At the same time, is should be noted that in the case of some luxury models, the choice of an electric car might be economically justified. Additionally, it should be borne in mind that the benefits from operating such a vehicle may increase along with the increase in the average annual mileage. Given that a large percentage of customers who choose vehicles from this segment are those who use their vehicles intensively, with high annual mileages, this could be an argument in favour of developing the electric car market within this segment. However, the high average annual mileage is also the biggest obstacle to the development. The range of electric cars necessitates frequent charging, and this involves huge inconvenience resulting, above all, from the insufficient charging infrastructure in Poland (currently, there are four Tesla Superchargers in Poland

https://www.tesla.com/de_DE/findus/list/superchargers/Poland?redirect=no – accessed on 13.05.2019.

) and the relatively long time required to charge an electric car.

Extending the period of operation of an electric car would mean that the benefits resulting from the lower costs of energy needed to power the car will increase. Thus, a calculation made for vehicles operated longer than 3 years may give different results.
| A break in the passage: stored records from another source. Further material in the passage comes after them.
Lemma for_each_false {A} (l : list A) good : for_each l (λ _ _, false) good = good && bool_decide (l = []).
Proof.
  destruct l as [|x l]; [by rw andb_true_r|]. rw andb_false_r for_each_cons.
  by induction l as [|y l IH]; [|rw for_each_cons].
Qed.

Lemma enumerate_upsyncs a b good :
  hashMap_wf HashUpsyncSet a → hashMap_wf HashUpsyncSet b →
  SetEnumerateDifferences (read_upsyncs a) (read_upsyncs b)
    (SetWriterFuncs (Some (λ _ _, (false, false))) (Some (λ _ _, (false, false)))) good
  = good && bool_decide (dom (hashMap_abs a) = dom (hashMap_abs b)).
Proof.
  intros Ha Hb. pose proof (read_upsyncs_ok (W:=bool) a (λ _, True) Ha) as Hl.
  pose proof (read_upsyncs_ok (W:=bool) b (λ _, True) Hb) as Hr.
  edestruct (SetEnumerateDifferences_calls (λ _ : bool, True) _ _ _ _ (Hl:=Hl) (Hr:=Hr)
    (SetWriterFuncs (Some (λ _ _, (false, false))) (Some (λ _ _, (false, false)))) good)
    as (removes & adds & Hrem & Hadd & -> & _); [done..|]. cbn.
  rw !for_each_false -andb_assoc. f_equal.
  set (X := dom (hashMap_abs a)) in *. set (Y := dom (hashMap_abs b)) in *.
  apply eq_bool_prop_intro. rw !Is_true_true andb_true_iff !bool_decide_eq_true. split.
  - intros [-> ->]. symmetry in Hrem, Hadd. apply Permutation_nil_r in Hrem, Hadd.
    apply elements_empty_inv in Hrem, Hadd. clearbody X Y. clear -Hrem Hadd.
    by apply (anti_symm (⊆)); apply empty_difference_subseteq.
  - intros Heq. split; apply Permutation_nil_r; [rw Hrem|rw Hadd]; rw Heq difference_diag_L elements_empty //.
Qed.
End comparing.

(** * What a spec says *)

(** The namespaced objects that an entry names. *)
Definition named (cr : NamespaceScopeDownsyncObjects) : gset NamespacedName :=
  list_to_set (nsoObjectsByNamespace cr ≫= λ nan, pair (nanNamespace nan) <$> nanNames nan).

(** No resource has two entries. *)
Definition well_indexed (spec : SyncerConfigSpec) : Prop :=
  NoDup (nsoGroupResource <$> scsNamespacedObjects spec) ∧ NoDup (csrGroupResource <$> scsClusterScope spec).

Section contents.
Context `{MapRange}.

Lemma list_to_set_Visit {E} `{Countable E} (X : MapSet E) : list_to_set (MapSet_Visit X) = X.
Proof. apply set_eq. intros e. by rw elem_of_list_to_set elem_of_set_range. Qed.

Lemma NANToSet_spec nan : NANToSet nan = list_to_set (pair (nanNamespace nan) <$> nanNames nan).
Proof.
  unfold NANToSet, StatefulReducer, Identity1, VisitableMap, MutableSetUnion1Elt.
  rewrite -[RHS](union_empty_r_L (list_to_set _)). rewrite -(for_each_MapSet_Add _ NewEmptyMapSet).
  apply for_each_proper; [done|intros e X|done]. cbn. by destruct (MapSet_Add e X).
Qed.

(** The sets of an entry are put together. *)
Lemma nans_union (l : list NamespaceAndNames) (X : gset NamespacedName) :
  for_each (NANToSet <$> l)
    (λ other set, MutableSetUnion1Set (MapSet_AsMutableSet id_cell) (read_set other) set) X
  = list_to_set (l ≫= λ nan, pair (nanNamespace nan) <$> nanNames nan) ∪ X.
Proof.
  revert X. induction l as [|nan l IH]; intros X; cbn [fmap list_fmap mbind list_bind]; [symmetry; apply union_empty_l_L|].
  rw for_each_cons IH. unfold MutableSetUnion1Set. rw SetAddAll_MapSet. cbn [set_Visit read_set].
  rw NANToSet_spec list_to_set_app_L. set (Y := list_to_set (pair _ <$> _)).
  rw list_to_set_Visit. clearbody Y. rw union_assoc_L (union_comm_L Y) //.
Qed.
It should, however, be remembered that while the benefits from the use of electric power and lower use of consumables will be accumulated over time, it will probably be necessary to replace the batteries during the lifetime of the vehicle. The current prices of battery packs are at such a high level that they may exceed the forecast price of a 7- or 8-year-old electric car, especially from the B- and C-segments. Currently, there are no reliable data concerning the durability of batteries fitted in the particular models; likewise, it is impossible to determine the price of such batteries in the future. This prevents an analysis for the entire expected lifetime of an electric vehicle.

CONCLUSION

Although electric cars are undoubtedly the nearest further of the automotive industry, at the moment, they are not an economically justified solution in Poland. The most popular cars (B- and C-segments), for which an important factor affecting the choice is the running cost, turn out to be the most expensive for the user and the society in their electric versions for the assumptions made. The limited usefulness of such vehicles due to the small range, long charging time and very poorly developed charging infrastructure in Poland are added to the above factor, and it turns out that the purchase of such a vehicle can only be justified in special circumstances, for example, for the cars used as taxis or purchased for marketing purposes.

Purchasing cars from the E- and SUV-segments may be economically justified in certain conditions, but the extremely poorly developed charging infrastructure in Poland practically nullifies the usefulness of such a car as a family and/or a business one for a vast majority of users. This is, however, a special situation because it concerns vehicles of the Tesla brand, which is identified with the most advanced technologies related to electric vehicle propulsion and the most advanced vehicle automation systems. Taking further into consideration the fact that the prices of cars from this segment are so high relative to the Polish economic reality that the customers are typically wealthy people, the economic aspects as well as those related to the usefulness become less essential in this case than the very desire for having a vehicle of this kind. In Poland, Tesla is a manifestation of luxury combined with innovation and modernity, and such a perception of the vehicle owner compensates for the disadvantages related to the lack of a charging infrastructure.

Regardless, however, of the type of electric vehicle and the type of energy system in a particular country, electric vehicles do not emit any pollutants from burning fuel in the engine. Emission of PM as a result of the mechanical abrasion of brake linings is lower than in conventional cars, while emission from tyre or road surface wear, as well as secondary emission are identical as for the combustion equivalents. Thus, electric cars will always emit smaller amounts of pollutants on the spot than conventional vehicles. This characteristic may be of particular importance in the centres of Polish cities where the air quality very frequently exceeds the permissible limits.